In quel 1968 il processo ad Aldo Braibanti viene letto, da chi lo contesta, secondo le sensibilità dell’epoca: è un processo ‘di destra’ e a celebrarlo è l’Italia conformista e autoritaria. Di destra perché la famiglia Sanfratello, che l’ha innescato con la sua denuncia, è culturalmente tale, e perché nelle cronache processuali tornano nomi che riportano all’ambiente: il primario del manicomio di Verona dove ‘curano’ Giovanni a scosse elettriche è il professor Trabucchi, fratello di un discusso ministro democristiano; il perito psichiatrico chiamato dalla Corte è Aldo Semerari, il cui nome più tardi ricorrerà nelle cronache del terrorismo nero. Lo celebra l’Italia autoritaria (e nostalgica), perché il reato viene dal “Codice Rocco” e perché in gioco c’è la libertà di pensiero.
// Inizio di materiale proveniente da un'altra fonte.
(* ===== verification/Binary64.v ===== *)
(** * The calculator in binary64 arithmetic

    JavaScript numbers are IEEE 754 binary64 values.  [B64] is the
    [JsNumber] instance over Rocq's primitive floats, so that
    [calculateAreaInAcres] (written once, in [AreaCalculator]) runs here
    with the arithmetic of the device:
    - [+ - * /] and [Math.abs] are the primitive, correctly rounded
      operations;
    - a literal [m * 10^-k] is the double nearest to it, the quotient of
      two exactly representable integers (as the JavaScript parser
      reads [4046.86]);
    - [Math.round] is exact: the nearest integer, ties toward +infinity,
      computed from the float's mantissa and exponent ([floor_Z]), not as
      [floor(x + 0.5)], which rounds [0.49999999999999994] up;
    - [Math.PI] is the literal [3.141592653589793];
    - [Math.cos] is implementation-approximated in ECMAScript; [cos_f] is
      one implementation (a Taylor polynomial, accurate on the latitudes
      of India);
    - a number is truthy unless it is [0], [-0] or [NaN].

    Theorems: the spec's square gives the double nearest to 2.889, as in
    the exact model; and the 1.1 m square gives exactly [0], so the area
    overlay renders a raw [0] with the device's arithmetic too. *)

From Stdlib Require Import Floats ZArith List.
From S2P Require Import Prelude JsNumber AreaCalculator Render.
Import ListNotations.
Local Open Scope float_scope.
#[local] Set Warnings "-inexact-float".

(** An integer as a double (exact below [2^53]). *)
Definition float_of_Z (z : Z) : float :=
  if (z <? 0)%Z then PrimFloat.opp (PrimFloat.of_uint63 (Uint63.of_Z (- z)))
  else PrimFloat.of_uint63 (Uint63.of_Z z).

(** The floor of a finite double, from its mantissa and exponent. *)
Definition floor_Z (x : float) : Z :=
  match Prim2SF x with
  | S754_finite s m e =>
      if (0 <=? e)%Z then (if s then - (Z.pos m * 2 ^ e) else Z.pos m * 2 ^ e)%Z
      else let q := Z.shiftr (Z.pos m) (- e) in
           if s then (if (Z.shiftl q (- e) =? Z.pos m)%Z then - q else - q - 1)%Z else q
  | _ => 0%Z
  end.

(** [Math.round]: integral doubles are returned as they are; otherwise
    the floor [r], plus one when [x - r] (exact) is at least one half. *)
Definition round_js (x : float) : float :=
  match Prim2SF x with
  | S754_finite _ _ e =>
      if (0 <=? e)%Z then x
      else let r := float_of_Z (floor_Z x) in
           if 0.5 <=? (x - r) then r + 1 else r
  | _ => x
  end.

(** One implementation of [Math.cos]. *)
Definition cos_f (x : float) : float :=
  let x2 := x * x in
  1 - x2 / 2 * (1 - x2 / 12 * (1 - x2 / 30 * (1 - x2 / 56 * (1 - x2 / 90 *
    (1 - x2 / 132 * (1 - x2 / 182 * (1 - x2 / 240))))))).

#[local] Instance B64 : JsNumber float := {|
  js_add := PrimFloat.add; js_sub := PrimFloat.sub; js_mul := PrimFloat.mul;
  js_div := PrimFloat.div; js_abs := PrimFloat.abs; js_cos := cos_f; js_round := round_js;
  js_pi := 3.141592653589793;
  js_lit := fun m k => PrimFloat.div (float_of_Z m) (float_of_Z (10 ^ Z.of_nat k));
  js_truthy := fun x => andb (negb (PrimFloat.eqb x 0)) (PrimFloat.eqb x x)
|}.

(** A tap at the decimal coordinates [la * 10^-ka], [lo * 10^-ko]. *)
Definition tap_at (la : Z) (ka : nat) (lo : Z) (ko : nat) : Coordinate float :=
  mkCoordinate (js_lit la ka) (js_lit lo ko).

(** The spec's square of 0.001 degree at (19 N, 73 E), and the square of
    0.00001 degree (about 1.1 m a side) at the same place. *)
Definition spec_square_f : list (Coordinate float) :=
  [tap_at 19 0 73 0; tap_at 19 0 73001 3; tap_at 19001 3 73001 3; tap_at 19001 3 73 0].

Definition tiny_square_f : list (Coordinate float) :=
  [tap_at 19 0 73 0; tap_at 19 0 7300001 5; tap_at 1900001 5 7300001 5; tap_at 1900001 5 73 0].

(** With binary64 arithmetic the spec's square (section 8) gives
    2.889 acres, the double nearest to 2.889, as the exact model does
    ([calculateAreaInAcres_spec_case]); [Math.round] absorbs the rounding
    errors of the loop. *)
Example binary64_spec_case : calculateAreaInAcres spec_square_f = 2.889.
Proof. vm_compute. reflexivity. Qed.

(** With binary64 arithmetic a 1.1 m square (about 1.2 square
    metres, 0.00029 acre) gives exactly [0]: [0] is falsy, and the area
    overlay [boundingBox && farmArea && (...)] renders a raw [0] outside
    [<Text>].  The crash of [Traces.tiny_plot_render_throws] is not an
    artefact of exact arithmetic. *)
Example binary64_tiny_plot_raw_zero :
  PrimFloat.ltb 0 (areaInAcres tiny_square_f) = true /\
  calculateAreaInAcres tiny_square_f = 0 /\
  area_child (Some tiny_square_f) (Some (calculateAreaInAcres tiny_square_f)) = RawNumber 0.
Proof. vm_compute. split; [reflexivity|]. split; reflexivity. Qed.
(* ===== verification/SessionMachine.v ===== *)
(** * The spec's session machine, and its refinement by the screen

    The spec (section 4.2) describes the selection and analysis workflow
    as a machine over [SessionState]: a status in [Idle], [AwaitingStart],
    [Selecting], [BoundaryReady], [Analyzing], [Complete], the selection,
    the area and the current step index.  [sstep] is that machine.

    [abstract] reads a [SessionState] off a world of the screen: the
    status from its hooks and its navigation log, the selection from
    [selectedPoints], the area from [farmArea], and the step index from
    [currentAnalysisStep] while [isAnalyzing].  The refinement theorem
    states that every step of the screen is a step of the machine or
    leaves the abstract state unchanged (a stuttering simulation), for the
    sessions the spec describes: the screen stays mounted and "Start
    Selection" is pressed only while the prompt is up and no session has
    begun ([dstep]).  Outside that discipline the code leaves the machine
    (the traces of [Traces] show it).

    The simulation needs an invariant of the timer queue per status
    ([phase_inv]): how many [StartAnalysis], step and navigation timers
    are pending, and that step timers are due at one start time plus
    [(i + 1) * 1800] ms, so that they fire in index order. *)

From Stdlib Require Import String List Arith NArith ZArith Lia Bool.
From S2P Require Import Prelude JsNumber AreaCalculator EventLoop Screen Session.
Import ListNotations.
Local Open Scope kisaan_scope.

Inductive Status := Idle | AwaitingStart | Selecting | BoundaryReady | Analyzing | Complete.

Section Machine.
Context {F : Type} `{JsNumber F}.

(** The spec's [SessionState] (section 3). *)
Record SessionState := mkSession {
  status : Status;
  selection : list (Coordinate F);
  areaAcres : option F;
  currentStepIndex : option nat
}.

Definition initial_session : SessionState := mkSession Idle [] None None.

(** The transitions of section 4.2.  An ignored [addPoint] is no step. *)
Inductive sstep : SessionState -> SessionState -> Prop :=
| s_ready sel a :
    sstep (mkSession Idle sel a None) (mkSession AwaitingStart sel a None)
| s_begin sel a :
    sstep (mkSession AwaitingStart sel a None) (mkSession Selecting [] None None)
| s_add sel a p :
    length sel < 3 ->
    sstep (mkSession Selecting sel a None) (mkSession Selecting (sel ++ [p]) a None)
| s_boundary sel a p :
    length sel = 3 ->
    sstep (mkSession Selecting sel a None)
          (mkSession BoundaryReady (sel ++ [p]) (Some (calculateAreaInAcres (sel ++ [p]))) None)
| s_analyze sel a :
    sstep (mkSession BoundaryReady sel a None) (mkSession Analyzing sel a (Some 0))
| s_tick sel a i :
    S i < length analysisSteps ->
    sstep (mkSession Analyzing sel a (Some i)) (mkSession Analyzing sel a (Some (S i)))
| s_complete sel a :
    sstep (mkSession Analyzing sel a (Some (length analysisSteps - 1)))
          (mkSession Complete sel a (Some (length analysisSteps - 1))).

Local Abbreviation SW := (World (@ScreenComponent F _)).

(** ** Reading the session off the screen *)

(** The status, from the navigations performed so far and the hooks. *)
Definition status_at (n : nat) (s : @Screen F) : Status :=
  if 1 <=? n then Complete
  else if isAnalyzing s then Analyzing
  else match boundingBox s with
       | Some _ => BoundaryReady
       | None => if isSelectingPoints s then Selecting
                 else if showSelectionMessage s then AwaitingStart else Idle
       end.

Definition session_at (n : nat) (s : @Screen F) : SessionState :=
  mkSession (status_at n s) (map point_coordinate (selectedPoints s)) (farmArea s)
    (if isAnalyzing s then Some (currentAnalysisStep s) else None).

Definition status_of (w : SW) : Status := status_at (navigations (log w)) (state w).

Definition abstract (w : SW) : SessionState := session_at (navigations (log w)) (state w).

(** ** The sessions of the spec

    The screen stays mounted, and "Start Selection" is pressed only while
    the prompt is up and no session has begun. *)
Inductive dstep : SW -> SW -> Prop :=
| d_fire w t : earliest (timers w) = Some t -> dstep w (fire_timer t w)
| d_map w c :
    eventEnabled (MapPress c) (state w) = true -> dstep w (dispatch (MapPress c) w)
| d_location w r :
    eventEnabled (LocationResolved r) (state w) = true ->
    dstep w (dispatch (LocationResolved r) w)
| d_begin w :
    status_of w = AwaitingStart -> eventEnabled PressStartSelection (state w) = true ->
    dstep w (dispatch PressStartSelection w)
| d_wait w d :
    (forall t, In t (timers w) -> (now w + d <= due t)%N) -> dstep w (advance d w).

(** ** Pending timers by kind *)

Definition count (p : @Callback F -> bool) (cbs : list (@Callback F)) : nat :=
  list_sum (map (fun cb => if p cb then 1 else 0) cbs).

Definition pending (w : SW) (p : @Callback F -> bool) : nat := count p (map callback (timers w)).

Definition is_start (cb : @Callback F) : bool :=
  match cb with StartAnalysis => true | _ => false end.
Definition is_tick (i : nat) (cb : @Callback F) : bool :=
  match cb with AnalysisTick j => j =? i | _ => false end.
Definition is_any_tick (cb : @Callback F) : bool :=
  match cb with AnalysisTick _ => true | _ => false end.
Definition is_nav (cb : @Callback F) : bool :=
  match cb with NavigateToChoice => true | _ => false end.

(** The callbacks outside the analysis: Preloader, location, prompt. *)
Definition front (cb : @Callback F) : bool :=
  match cb with StartAnalysis | AnalysisTick _ | NavigateToChoice => false | _ => true end.

(** Step timers [m .. N-1] are pending, once each. *)
Definition ticks_from (m : nat) (w : SW) : Prop :=
  forall i, pending w (is_tick i) = if (m <=? i) && (i <? length analysisSteps) then 1 else 0.

(** Step timer [i] is due at a common start plus [(i + 1) * 1800] ms. *)
Definition ticks_timed (w : SW) : Prop :=
  exists base, forall t i, In t (timers w) -> callback t = AnalysisTick i ->
    due t = (base + N.of_nat (S i) * TIME_PER_ANALYSIS_STEP)%N.

Definition phase_at (st : Status) (w : SW) : Prop :=
  let s := state w in
  match st with
  | Idle | AwaitingStart =>
      messageFade s = None /\
      pending w is_start = 0 /\ pending w is_any_tick = 0 /\ pending w is_nav = 0
  | Selecting =>
      pending w is_start = 0 /\ pending w is_any_tick = 0 /\ pending w is_nav = 0
  | BoundaryReady =>
      pending w is_start = 1 /\ pending w is_any_tick = 0 /\ pending w is_nav = 0
  | Analyzing =>
      pending w is_start = 0 /\ isSelectingPoints s = false /\ ticks_timed w /\
      exists m, m <= length analysisSteps /\ ticks_from m w /\
        currentAnalysisStep s = pred m /\
        pending w is_nav = (if m =? length analysisSteps then 1 else 0)
  | Complete =>
      pending w is_start = 0 /\ pending w is_any_tick = 0 /\ pending w is_nav = 0 /\
      navigations (log w) = 1 /\ isSelectingPoints s = false
  end.

Definition phase_inv (w : SW) : Prop := phase_at (status_of w) w.

(** The hooks the session is read from, and [mounted]. *)
Definition core_view (s : @Screen F) :=
  (selectedPoints s, boundingBox s, isSelectingPoints s, isAnalyzing s,
   currentAnalysisStep s, farmArea s, mounted s).

Definition session_inv (w : SW) : Prop :=
  reachable w /\ mounted (state w) = true /\ phase_inv w.
End Machine.

Arguments SessionState F : clear implicits.

(** ** Counting pending timers *)

Section Counting.
Context {F : Type} `{JsNumber F}.

Local Abbreviation SW := (World (@ScreenComponent F _)).
Local Abbreviation CB := (@Callback F).

Lemma count_app (p : CB -> bool) l1 l2 : count p (l1 ++ l2) = count p l1 + count p l2.
Proof. unfold count. rewrite map_app, list_sum_app. reflexivity. Qed.

Lemma count_In (p : CB -> bool) l cb : In cb l -> p cb = true -> 1 <= count p l.
Proof.
  unfold count. induction l as [|x l IH]; simpl; intros Hin Hp; [contradiction|].
  destruct Hin as [->|Hin]; [rewrite Hp; lia | specialize (IH Hin Hp); lia].
Qed.

Lemma count_zero (p : CB -> bool) l cb : count p l = 0 -> In cb l -> p cb = false.
Proof.
  intros H0 Hin. destruct (p cb) eqn:E; [|reflexivity].
  pose proof (count_In p l cb Hin E). lia.
Qed.

Lemma count_le (p q : CB -> bool) l :
  (forall cb, p cb = true -> q cb = true) -> count p l <= count q l.
Proof.
  intros Hpq. unfold count. induction l as [|x l IH]; simpl; [lia|].
  destruct (p x) eqn:E; [rewrite (Hpq x E)|destruct (q x)]; lia.
Qed.

Lemma count_nil (p : CB -> bool) : count p [] = 0.
Proof. reflexivity. Qed.

(** Front callbacks schedule only front callbacks. *)
Lemma count_front (p : CB -> bool) l :
  (forall cb, front cb = true -> p cb = false) -> forallb front l = true -> count p l = 0.
Proof.
  intros Hp. unfold count. induction l as [|x l IH]; simpl; [reflexivity|].
  intros Hf. apply andb_true_iff in Hf as [Hx Hl]. rewrite (Hp x Hx). simpl. auto.
Qed.

Lemma count_ticks (l : list CB) :
  (forall i, count (is_tick i) l = 0) -> count is_any_tick l = 0.
Proof.
  unfold count. induction l as [|x l IH]; simpl; intros Hi; [reflexivity|].
  destruct x as [?| | | |?| |?| |k|]; simpl; try (apply IH; intros i; specialize (Hi i); lia).
  specialize (Hi k). simpl in Hi. rewrite Nat.eqb_refl in Hi. lia.
Qed.

Lemma count_tick_any (i : nat) (l : list CB) : count (is_tick i) l <= count is_any_tick l.
Proof. apply count_le. intros [] E; try discriminate. reflexivity. Qed.
(** * BMPImageEditor: a shallow embedding of [src/BMPImageEditor.cpp]

    The class [BMPImageEditor] reads an uncompressed 24-bit BMP file into a
    pixel matrix ([read]), draws a cross over the two diagonals
    ([drawCross]) and writes the image back ([save]).

    Modelling choices, all taken from the source:
    - [uint32_t]/[uint16_t] values are [Z] with the wrap-around of every
      arithmetic step written out ([wrap32]); a conversion to [int] is
      [to_int32] (two's complement, as on every mainstream compiler);
    - the two packed structs are records; reading raw bytes into them
      ([reinterpret_cast<char*>]) goes through their little-endian object
      representation ([file_header_bytes], [parse_file_header], ...), so a
      short read overwrites only the bytes that arrived;
    - a [std::ifstream] is the file contents, a read position and the
      fail bit; text and binary mode coincide (POSIX);
    - [std::vector::operator[]] out of range, and overflow of an [int] loop
      counter, are undefined behaviour: the model stops with [Undefined];
    - a [throw] is the outcome [Throws], carrying the state of the object
      at the moment of the throw (the members are written in place);
    - memory allocation is assumed to succeed. *)

From Stdlib Require Import String.
From Stdlib Require Import ZArith List Lia Bool Btauto.
From coqutil Require Import Byte Word.LittleEndianList Z.bitblast.
Import ListNotations.
Local Open Scope Z_scope.

(** ** Machine integers *)

Definition INT_MAX : Z := 2147483647.

(** Arithmetic on [uint32_t]. *)
Definition wrap32 (z : Z) : Z := z mod 2 ^ 32.

(** Conversion of a 32-bit pattern to [int] / [int32_t]. *)
Definition to_int32 (z : Z) : Z :=
  let m := wrap32 z in if m <? 2 ^ 31 then m else m - 2 ^ 32.

(** Conversion to [size_t] (64-bit). *)
Definition to_size_t (z : Z) : Z := z mod 2 ^ 64.

(** ** The two packed structs *)

Record BMPFileHeader : Type := {
  type_of_file : Z;          (* uint16_t *)
  size_of_file : Z;          (* uint32_t *)
  reserved_1 : Z;            (* uint16_t *)
  reserved_2 : Z;            (* uint16_t *)
  offset_to_pixel_data : Z   (* uint32_t *)
}.

Record BMPFileInfoBlock : Type := {
  size_of_info_block : Z;        (* uint32_t *)
  width : Z;                     (* uint32_t *)
  height : Z;                    (* uint32_t *)
  count_of_planes : Z;           (* uint16_t *)
  color_depth_in_bits : Z;       (* uint16_t *)
  type_of_compression : Z;       (* uint32_t *)
  size_of_image : Z;             (* uint32_t *)
  horizontal_resolution : Z;     (* int32_t *)
  vertical_resolution : Z;       (* int32_t *)
  count_of_colors : Z;           (* uint32_t *)
  count_of_important_colors : Z  (* uint32_t *)
}.

(** [sizeof(BMPFileHeader)] and [sizeof(BMPFileInfoBlock)] under
    [#pragma pack(push, 1)]. *)
Definition sizeof_BMPFileHeader : nat := 14.
Definition sizeof_BMPFileInfoBlock : nat := 40.

(** The [n] bytes at offset [off] of a byte sequence. *)
Definition field (off n : nat) (m : list byte) : list byte :=
  firstn n (skipn off m).

(** Object representation of the structs (little-endian host). *)
Definition file_header_bytes (h : BMPFileHeader) : list byte :=
  le_split 2 (type_of_file h) ++ le_split 4 (size_of_file h) ++
  le_split 2 (reserved_1 h) ++ le_split 2 (reserved_2 h) ++
  le_split 4 (offset_to_pixel_data h).

Definition parse_file_header (m : list byte) : BMPFileHeader :=
  {| type_of_file := le_combine (field 0 2 m);
     size_of_file := le_combine (field 2 4 m);
     reserved_1 := le_combine (field 6 2 m);
     reserved_2 := le_combine (field 8 2 m);
     offset_to_pixel_data := le_combine (field 10 4 m) |}.

Definition info_block_bytes (b : BMPFileInfoBlock) : list byte :=
  le_split 4 (size_of_info_block b) ++ le_split 4 (width b) ++
  le_split 4 (height b) ++ le_split 2 (count_of_planes b) ++
  le_split 2 (color_depth_in_bits b) ++ le_split 4 (type_of_compression b) ++
  le_split 4 (size_of_image b) ++ le_split 4 (horizontal_resolution b) ++
  le_split 4 (vertical_resolution b) ++ le_split 4 (count_of_colors b) ++
  le_split 4 (count_of_important_colors b).

Definition parse_info_block (m : list byte) : BMPFileInfoBlock :=
  {| size_of_info_block := le_combine (field 0 4 m);
     width := le_combine (field 4 4 m);
     height := le_combine (field 8 4 m);
     count_of_planes := le_combine (field 12 2 m);
     color_depth_in_bits := le_combine (field 14 2 m);
     type_of_compression := le_combine (field 16 4 m);
     size_of_image := le_combine (field 20 4 m);
     horizontal_resolution := to_int32 (le_combine (field 24 4 m));
     vertical_resolution := to_int32 (le_combine (field 28 4 m));
     count_of_colors := le_combine (field 32 4 m);
     count_of_important_colors := le_combine (field 36 4 m) |}.

(** [istream::read] into an object: the bytes that arrived replace the
    first bytes of the old representation, the rest stays. *)
Definition overwrite {A : Type} (new old : list A) : list A :=
  new ++ skipn (length new) old.

(** ** The object state *)

Definition grid : Type := list (list Z).

Record BMPImageEditor : Type := {
  file_header : BMPFileHeader;
  info_block : BMPFileInfoBlock;
  pixels : grid;            (* std::vector<std::vector<uint32_t>> *)
  fileWasRead : bool
}.

(** A default-constructed editor: [pixels] is empty and [fileWasRead] is
    [false]; the two structs have no initialiser, so they hold whatever
    the storage held ([fh0], [ib0]). *)
Definition new_editor (fh0 : BMPFileHeader) (ib0 : BMPFileInfoBlock)
  : BMPImageEditor :=
  {| file_header := fh0; info_block := ib0; pixels := []; fileWasRead := false |}.

Definition zero_file_header : BMPFileHeader :=
  {| type_of_file := 0; size_of_file := 0; reserved_1 := 0; reserved_2 := 0;
     offset_to_pixel_data := 0 |}.

Definition zero_info_block : BMPFileInfoBlock :=
  {| size_of_info_block := 0; width := 0; height := 0; count_of_planes := 0;
     color_depth_in_bits := 0; type_of_compression := 0; size_of_image := 0;
     horizontal_resolution := 0; vertical_resolution := 0;
     count_of_colors := 0; count_of_important_colors := 0 |}.

(** ** Exceptions and outcomes *)

(** One constructor per [throw] in the source. *)
Inductive error : Type :=
| CannotOpen      (* "Error! It's not possible to open the file on the path" *)
| ReadError       (* "Oops! An error occurred while reading the file." *)
| NotBmpType      (* "Error! The specified file is not of the BMP type." *)
| BadColorDepth   (* "... only works with images with a color depth of 24 bits." *)
| NotReadYet.     (* "Error! First you need to read the data from the file." *)

Inductive outcome (A : Type) : Type :=
| Returns (a : A) (st : BMPImageEditor)
| Throws (e : error) (st : BMPImageEditor)
| Undefined.
Arguments Returns {A} a st.
Arguments Throws {A} e st.
Arguments Undefined {A}.

(** ** std::ifstream *)

Record ifstream : Type := {
  contents : list byte;
  gpos : nat;
  failbit : bool
}.

Definition open (data : list byte) : ifstream :=
  {| contents := data; gpos := 0; failbit := false |}.

(** The bytes from the read position on. *)
Definition remaining (s : ifstream) : list byte := skipn (gpos s) (contents s).

(** [inp_file.read(buf, n)]: nothing happens on a failed stream; otherwise
    up to [n] bytes are extracted, and fewer than [n] set the fail bit. *)
Definition stream_read (n : nat) (s : ifstream) : list byte * ifstream :=
  if failbit s then ([], s)
  else
    let got := firstn n (remaining s) in
    (got, {| contents := contents s;
             gpos := (gpos s + length got)%nat;
             failbit := (length got <? n)%nat |}).

(** [inp_file.seekg(off, std::ios::beg)]; a failed stream is left alone, and
    a position past the end of the file is accepted. *)
Definition seekg_beg (off : Z) (s : ifstream) : ifstream :=
  if failbit s then s
  else if off <? 0 then {| contents := contents s; gpos := gpos s; failbit := true |}
  else {| contents := contents s; gpos := Z.to_nat off; failbit := false |}.

(** [inp_file.seekg(off, std::ios::cur)]. *)
Definition seekg_cur (off : Z) (s : ifstream) : ifstream :=
  if failbit s then s
  else if Z.of_nat (gpos s) + off <? 0
       then {| contents := contents s; gpos := gpos s; failbit := true |}
  else {| contents := contents s; gpos := Z.to_nat (Z.of_nat (gpos s) + off);
          failbit := false |}.

(** Reading one [uint8_t] that was initialised to 0. *)
Definition read_u8 (s : ifstream) : Z * ifstream :=
  match stream_read 1 s with
  | (b :: _, s') => (byte.unsigned b, s')
  | ([], s') => (0, s')
  end.
Lemma login_endpoint_outcomes_witness :
  Main.http_status
    (fst (Main.login Sample.hostile
            {| req_username := "alice"; req_password := "wrong";
               req_encrypted_password := "" |} Sample.logged_in)) = 401
  /\ _logged_in_user
       (snd (Main.login Sample.hostile
               {| req_username := "alice"; req_password := "wrong";
                  req_encrypted_password := "" |} Sample.logged_in))
     = Some (Parsers.parse_user Sample.alice).
Proof.
  assert (Hpriv : private_pem Sample.logged_in <> None) by discriminate.
  assert (Hpub : public_pem Sample.logged_in <> None) by discriminate.
  destruct (login_endpoint_outcomes Sample.hostile Sample.logged_in
              {| req_username := "alice"; req_password := "wrong";
                 req_encrypted_password := "" |} Hpriv Hpub)
    as [[user [Hok _]] | [[detail Hbad] | [detail [Hfail [_ Hidentity]]]]].
  - discriminate Hok.
  - discriminate Hbad.
  - split; [ reflexivity | exact Hidentity ].
Defined.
Nel 1969 esce per Bompiani, a difesa di Braibanti, un volume collettivo, Sotto il nome di plagio, cui contribuiscono Alberto Moravia, Umberto Eco, Adolfo Gatti, Mario Gozzano, Cesare Musatti e Ginevra Bompiani.

Il ‘cattivo maestro’
Ciò che la sensibilità dell’epoca non rileva è il fatto che il processo è un’istruttoria contro l’omosessualità. A Braibanti viene imputato d’essere un frustrato perché basso e ‘stortignaccolo’, d’essere un buono a nulla, perché artista, e in quanto artista un corruttore d’anime. Tra i testimoni chiamati in aula ci sono i piacentini Piergiorgio e Marco Bellocchio, e il musicista Sylvano Bussotti. È quest’ultimo che si sente chiedere dalla Corte: “Lei è omosessuale?”. Un giovane studioso, Gabriele Ferluga, nel 2003 pubblica con l’editore Silvio Zamorani la sua tesi di laurea sul caso, in cui rileva, appunto, come questo tema, all’epoca, fosse cassato con imbarazzo dall’intellettualità di sinistra che difendeva Aldo Braibanti, fatte eccezioni per Pasolini e per i radicali.
Alla luce di quanto sarebbe avvenuto una decina di anni dopo, poi, oggi possiamo vedere quello a Braibanti come un prototipo di processo a un ‘cattivo maestro’.
Scontata la pena, Aldo Braibanti ha ripreso il suo lavoro di scrittore e regista teatrale. Nel 2006 il governo Prodi, viste le sue condizioni economiche, gli ha concesso il vitalizio della legge Bacchelli. Un parziale riconoscimento per l’inferno subito a causa dell’imputazione per un reato – il plagio – che, nell’Italia democratica, è esistito solo per lui.

*Giornalista, scrive per il quotidiano “l’Unità”. Attualmente si occupa di narrativa italiana e internazionale e di mercato editoriale.